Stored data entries
(** At most one timeout is pending at any time, and one is pending
    exactly while the quiz screen shows an answered question. *)
Theorem page_one_timer catalog w evs :
  catalog < next w →
  timers (run_page evs (page_init catalog w)).2.1 ≤ 1 ∧
  (timers (run_page evs (page_init catalog w)).2.1 = 1
   ↔ screen (run_page evs (page_init catalog w)).2.1 = quiz ∧
     shown_answered (display (run_page evs (page_init catalog w)).2.1)
     = true).
Proof.
  intros Hcat.
  destruct (run_page_inv (arrays w catalog) evs (page_init catalog w))
    as [(_ & _ & _ & Hscreen) _]; [by apply page_init_inv|].
  set (s := (run_page evs (page_init catalog w)).2) in *.
  destruct (screen s.1).
  - rewrite Hscreen. split; [lia|]. split; [lia|by intros [? _]].
  - destruct Hscreen as (_ & q & _ & -> & -> & _).
    destruct (answered (gameRef s.1)).
    + split; [lia|]. by split.
    + split; [lia|]. split; [lia|by intros [_ ?]].
  - destruct Hscreen as (-> & _). split; [lia|]. split; [lia|by intros [? _]].
Qed.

## What you should do
Please find, in the entries above, every line where "split" occurs, and copy it.

## Exercise result
  - rewrite Hscreen. split; [lia|]. split; [lia|by intros [? _]].
    + split; [lia|]. by split.
    + split; [lia|]. split; [lia|by intros [_ ?]].
  - destruct Hscreen as (-> & _). split; [lia|]. split; [lia|by intros [? _]].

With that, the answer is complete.